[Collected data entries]
★ ★ ★ ★
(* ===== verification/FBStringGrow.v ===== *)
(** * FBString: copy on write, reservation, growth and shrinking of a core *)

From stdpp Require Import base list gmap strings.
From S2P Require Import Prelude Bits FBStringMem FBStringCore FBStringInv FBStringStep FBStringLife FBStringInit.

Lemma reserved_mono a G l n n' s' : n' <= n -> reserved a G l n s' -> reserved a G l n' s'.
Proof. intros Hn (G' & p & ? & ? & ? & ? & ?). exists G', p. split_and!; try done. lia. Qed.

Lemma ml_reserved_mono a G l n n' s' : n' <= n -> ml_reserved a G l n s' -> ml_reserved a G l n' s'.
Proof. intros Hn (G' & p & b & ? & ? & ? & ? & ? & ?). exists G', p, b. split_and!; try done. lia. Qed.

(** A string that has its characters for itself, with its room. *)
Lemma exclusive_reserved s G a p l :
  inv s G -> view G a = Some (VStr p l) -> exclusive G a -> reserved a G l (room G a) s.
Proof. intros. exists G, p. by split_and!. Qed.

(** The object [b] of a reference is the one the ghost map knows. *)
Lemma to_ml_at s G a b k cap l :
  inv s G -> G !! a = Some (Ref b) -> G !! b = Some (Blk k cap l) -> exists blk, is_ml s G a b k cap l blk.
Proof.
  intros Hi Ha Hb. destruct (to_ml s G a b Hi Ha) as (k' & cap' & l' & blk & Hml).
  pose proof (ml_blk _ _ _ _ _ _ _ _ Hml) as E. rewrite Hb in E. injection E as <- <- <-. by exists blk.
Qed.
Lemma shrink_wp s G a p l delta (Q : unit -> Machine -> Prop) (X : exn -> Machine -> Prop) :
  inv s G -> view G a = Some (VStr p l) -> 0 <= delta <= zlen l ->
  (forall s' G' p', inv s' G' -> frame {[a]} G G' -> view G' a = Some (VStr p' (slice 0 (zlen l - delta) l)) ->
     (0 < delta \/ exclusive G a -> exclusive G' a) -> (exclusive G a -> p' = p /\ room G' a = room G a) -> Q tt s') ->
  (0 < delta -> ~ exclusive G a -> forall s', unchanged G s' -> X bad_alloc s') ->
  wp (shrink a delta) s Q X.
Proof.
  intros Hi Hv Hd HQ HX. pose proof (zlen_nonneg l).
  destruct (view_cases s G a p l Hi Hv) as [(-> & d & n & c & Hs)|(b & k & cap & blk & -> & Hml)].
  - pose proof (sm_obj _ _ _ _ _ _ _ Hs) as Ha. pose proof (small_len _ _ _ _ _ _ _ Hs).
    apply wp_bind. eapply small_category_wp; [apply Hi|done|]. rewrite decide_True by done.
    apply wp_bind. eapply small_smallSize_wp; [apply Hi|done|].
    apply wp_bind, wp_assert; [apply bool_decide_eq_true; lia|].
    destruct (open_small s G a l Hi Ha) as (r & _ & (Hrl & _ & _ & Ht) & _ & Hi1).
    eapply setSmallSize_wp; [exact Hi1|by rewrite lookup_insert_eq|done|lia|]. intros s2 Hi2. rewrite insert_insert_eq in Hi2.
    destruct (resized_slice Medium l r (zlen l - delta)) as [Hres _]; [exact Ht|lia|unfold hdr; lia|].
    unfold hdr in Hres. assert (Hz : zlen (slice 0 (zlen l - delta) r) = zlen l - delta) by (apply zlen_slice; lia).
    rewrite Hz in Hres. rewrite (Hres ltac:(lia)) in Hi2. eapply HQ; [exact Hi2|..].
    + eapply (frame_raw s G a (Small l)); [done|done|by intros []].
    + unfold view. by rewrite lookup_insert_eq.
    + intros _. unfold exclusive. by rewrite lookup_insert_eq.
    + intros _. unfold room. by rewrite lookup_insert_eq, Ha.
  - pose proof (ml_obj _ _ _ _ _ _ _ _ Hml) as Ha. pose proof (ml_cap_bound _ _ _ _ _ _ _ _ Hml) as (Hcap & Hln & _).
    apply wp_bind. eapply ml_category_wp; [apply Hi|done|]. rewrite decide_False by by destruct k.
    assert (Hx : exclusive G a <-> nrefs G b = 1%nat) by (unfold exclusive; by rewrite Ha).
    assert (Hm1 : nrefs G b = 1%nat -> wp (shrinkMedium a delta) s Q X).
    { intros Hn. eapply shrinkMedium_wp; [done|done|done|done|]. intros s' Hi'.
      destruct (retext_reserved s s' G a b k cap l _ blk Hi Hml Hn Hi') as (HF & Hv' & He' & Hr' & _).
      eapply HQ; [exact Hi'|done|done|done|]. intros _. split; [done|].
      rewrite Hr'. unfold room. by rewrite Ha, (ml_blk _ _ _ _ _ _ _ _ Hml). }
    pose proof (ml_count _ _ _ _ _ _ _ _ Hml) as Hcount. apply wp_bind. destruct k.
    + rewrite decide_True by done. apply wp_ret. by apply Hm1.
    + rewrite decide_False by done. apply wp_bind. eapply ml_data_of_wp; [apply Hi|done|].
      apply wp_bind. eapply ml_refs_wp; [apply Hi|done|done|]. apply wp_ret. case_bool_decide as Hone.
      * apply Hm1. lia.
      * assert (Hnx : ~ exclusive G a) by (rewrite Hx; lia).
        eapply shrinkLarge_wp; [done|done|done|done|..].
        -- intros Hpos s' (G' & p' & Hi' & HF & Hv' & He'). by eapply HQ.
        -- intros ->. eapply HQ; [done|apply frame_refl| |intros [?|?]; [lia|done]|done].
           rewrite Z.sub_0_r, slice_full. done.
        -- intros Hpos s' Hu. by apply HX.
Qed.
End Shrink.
★ ★ ★ ★
What you are asked to do — Beginning at the line with "eapply HQ; [exact Hi'|done|done|done|]." and stopping after the line with "pose proof (ml_count", please write out every line of the data above exactly and nothing else.

Task response —
      eapply HQ; [exact Hi'|done|done|done|]. intros _. split; [done|].
      rewrite Hr'. unfold room. by rewrite Ha, (ml_blk _ _ _ _ _ _ _ _ Hml). }
    pose proof (ml_count _ _ _ _ _ _ _ _ Hml) as Hcount. apply wp_bind. destruct k.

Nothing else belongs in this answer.